* Required work *
Output the data word for word. Begin at its first line and end at the line with "151; 5; 0; 0; 147; 133; 53; 2;".

* Supplied information *
(* ===== verification/ProcLife.v ===== *)
(** * kernel/proc.c: the life of a process

    userinit, fork, exit and wait, which use the file system, and forkret. *)

From Stdlib Require Import ZArith Lia.
From stdpp Require Import base list gmap strings.
From S2P Require Import Prelude KString Spinlock Riscv Kalloc Vm Proc Sleeplock Bio Log Fs Pipe Uart Console File.

(** Offsets in struct trapframe. *)
Definition TF_KERNEL_SATP : Z := 0.
Definition TF_KERNEL_SP : Z := 8.
Definition TF_KERNEL_TRAP : Z := 16.
Definition TF_EPC : Z := 24.
Definition TF_KERNEL_HARTID : Z := 32.
Definition TF_SP : Z := 48.
Definition TF_A0 : Z := 112.
Definition TF_A1 : Z := 120.
Definition TF_A7 : Z := 168.
Definition TF_SIZE : Z := 288.

Definition tf_get (p : nat) (off : Z) : M pst Z :=
  tf ← getp p p_trapframe;
  ↑ load64 (tf + off).
Definition tf_set (p : nat) (off v : Z) : M pst unit :=
  tf ← getp p p_trapframe;
  ↑ store64 (tf + off) v.

Definition initcode : list Z :=
  [23; 5; 0; 0; 19; 5; 69; 2;
   151; 5; 0; 0; 147; 133; 53; 2;
   147; 8; 112; 0; 115; 0; 0; 0;
   147; 8; 32; 0; 115; 0; 0; 0;
   239; 240; 159; 255; 47; 105; 110; 105;
   116; 0; 0; 36; 0; 0; 0; 0;
   0; 0; 0; 0].

(** safestrcpy(p->name, s, sizeof(p->name)) *)
Definition set_name (s : nat -> Z) (p : proc) : proc :=
  let n := safestrcpy s 16 in set_p_name (n ++ drop (length n) (p_name p)) p.

Section life.
Context (end_ trampoline forkret_addr : Z).

Definition userinit : M flst unit :=
  r ← ↑ allocproc end_ trampoline forkret_addr;
  match r with
  | None => panic "kerneltrap"
  | Some p =>
      ↑ modify (set_ps_initproc (Some p));;
      pt ← ↑ getp p p_pagetable;
      ↑ uvminit pt initcode;;
      ↑ setp p (set_p_sz PGSIZE);;
      ↑ tf_set p TF_EPC 0;;
      ↑ tf_set p TF_SP PGSIZE;;
      ↑ setp p (set_name (cstr (str "initcode")));;
      cwd ← ↑ namei (str "/");
      ↑ setp p (set_p_cwd cwd);;
      ↑ setp p (set_p_state RUNNABLE);;
      ↑ release (proc_lock p)
  end.

Definition fork : M flst Z :=
  p ← ↑ curproc;
  r ← ↑ allocproc end_ trampoline forkret_addr;
  match r with
  | None => mret (-1)
  | Some np =>
      pt ← ↑ getp p p_pagetable;
      npt ← ↑ getp np p_pagetable;
      sz ← ↑ getp p p_sz;
      r ← ↑ uvmcopy end_ pt npt sz;
      if r <? 0 then
        ↑ freeproc end_ np;;
        ↑ release (proc_lock np);;
        mret (-1)
      else
        ↑ setp np (set_p_sz sz);;
        ↑ setp np (set_p_parent (Some p));;
        tf ← ↑ getp p p_trapframe;
        ntf ← ↑ getp np p_trapframe;
        ↑ mem_update (fun m => memmove m ntf tf TF_SIZE);;
        ↑ tf_set np TF_A0 0;;
        for_each (seq 0 NOFILE) (fun i =>
          o ← ↑ getp p (fun x => default None (p_ofile x !! i));
          match o with
          | Some f =>
              f' ← filedup f;
              ↑ setp np (fun x => set_p_ofile (<[i := Some f']> (p_ofile x)) x);;
              mret (None : option unit)
          | None => mret None
          end);;
        cwd ← ↑ getp p p_cwd;
        match cwd with
        | None => panic "kerneltrap"
        | Some cwd =>
            cwd' ← ↑ idup cwd;
            ↑ setp np (set_p_cwd (Some cwd'));;
            name ← ↑ getp p p_name;
            ↑ setp np (set_name (cstr name));;
            pid ← ↑ getp np p_pid;
            ↑ setp np (set_p_state RUNNABLE);;
            ↑ release (proc_lock np);;
            mret pid
        end
  end.

(** A pointer to a process that the code dereferences. *)
Definition the_proc (p : option nat) : M flst nat :=
  match p with Some i => mret i | None => panic "kerneltrap" end.

Definition exit (status : Z) : M flst unit :=
  p ← ↑ curproc;
  init ← ↑ gets ps_initproc;
  if bool_decide (init = Some p) then panic "init exiting" else
  for_each (seq 0 NOFILE) (fun fd =>
    o ← ↑ getp p (fun x => default None (p_ofile x !! fd));
    match o with
    | Some f =>
        fileclose end_ f;;
        ↑ setp p (fun x => set_p_ofile (<[fd := None]> (p_ofile x)) x);;
        mret (None : option unit)
    | None => mret None
    end);;
  ↑ begin_op;;
  cwd ← ↑ getp p p_cwd;
  cwd ← the_proc cwd;
  ↑ iput cwd;;
  ↑ end_op;;
  ↑ setp p (set_p_cwd None);;
  init ← the_proc init;
  ↑ acquire (proc_lock init);;
  ↑ wakeup1 init;;
  ↑ release (proc_lock init);;
  ↑ acquire (proc_lock p);;
  parent ← ↑ getp p p_parent;
  ↑ release (proc_lock p);;
  parent ← the_proc parent;
  ↑ acquire (proc_lock parent);;
  ↑ acquire (proc_lock p);;
  ↑ reparent p;;
  ↑ wakeup1 parent;;
  ↑ setp p (set_p_xstate status);;
  ↑ setp p (set_p_state ZOMBIE);;
  ↑ release (proc_lock parent);;
  ↑ sched;;
  panic "zombie exit".

(** The inner loop of wait: a value to return, or whether there are children. *)
Fixpoint wait_scan (l : list nat) (p : nat) (addr : Z) (havekids : bool) : M flst (Z + bool) :=
  match l with
  | [] => mret (inr havekids)
  | np :: l' =>
      par ← ↑ getp np p_parent;
      if bool_decide (par = Some p) then
        ↑ acquire (proc_lock np);;
        x ← ↑ getp np id;
        if bool_decide (p_state x = ZOMBIE) then
          pt ← ↑ getp p p_pagetable;
          r ← (if negb (addr =? 0)
               then ↑ copyout pt addr (put_le 4 (replicate 4 0) 0 (p_xstate x)) 4
               else mret 0);
          if r <? 0 then
            ↑ release (proc_lock np);;
            ↑ release (proc_lock p);;
            mret (inl (-1))
          else
            ↑ freeproc end_ np;;
            ↑ release (proc_lock np);;
            ↑ release (proc_lock p);;
            mret (inl (p_pid x))
        else
          ↑ release (proc_lock np);;
          wait_scan l' p addr true
      else wait_scan l' p addr havekids
  end.

(** A round of the outer loop of wait. *)
Definition wait_loop (p : nat) (addr : Z) : M flst Z :=
  r ← wait_scan (seq 0 NPROC) p addr false;
  match r with
  | inl r => mret r
  | inr havekids =>
      killed ← ↑ getp p p_killed;
      if negb havekids || negb (killed =? 0) then
        ↑ release (proc_lock p);;
        mret (-1)
      else
        ↑ sleep (proc_chan p) (proc_lock p);;
        mret 0
  end.

Definition wait (addr : Z) : M flst Z :=
  p ← ↑ curproc;
  ↑ acquire (proc_lock p);;
  wait_loop p addr.

Definition wait_back (p : nat) (addr : Z) : M flst Z :=
  ↑ sleep_back (proc_lock p);;
  wait_loop p addr.

(** forkret() up to usertrapret(); [first] is its static variable, whose new
    value it returns. *)
Definition forkret (first : bool) : M flst bool :=
  p ← ↑ curproc;
  ↑ release (proc_lock p);;
  when first (↑ fsinit ROOTDEV);;
  mret false.

End life.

* Result of the task *
(* ===== verification/ProcLife.v ===== *)
(** * kernel/proc.c: the life of a process

    userinit, fork, exit and wait, which use the file system, and forkret. *)

From Stdlib Require Import ZArith Lia.
From stdpp Require Import base list gmap strings.
From S2P Require Import Prelude KString Spinlock Riscv Kalloc Vm Proc Sleeplock Bio Log Fs Pipe Uart Console File.

(** Offsets in struct trapframe. *)
Definition TF_KERNEL_SATP : Z := 0.
Definition TF_KERNEL_SP : Z := 8.
Definition TF_KERNEL_TRAP : Z := 16.
Definition TF_EPC : Z := 24.
Definition TF_KERNEL_HARTID : Z := 32.
Definition TF_SP : Z := 48.
Definition TF_A0 : Z := 112.
Definition TF_A1 : Z := 120.
Definition TF_A7 : Z := 168.
Definition TF_SIZE : Z := 288.

Definition tf_get (p : nat) (off : Z) : M pst Z :=
  tf ← getp p p_trapframe;
  ↑ load64 (tf + off).
Definition tf_set (p : nat) (off v : Z) : M pst unit :=
  tf ← getp p p_trapframe;
  ↑ store64 (tf + off) v.

Definition initcode : list Z :=
  [23; 5; 0; 0; 19; 5; 69; 2;
   151; 5; 0; 0; 147; 133; 53; 2;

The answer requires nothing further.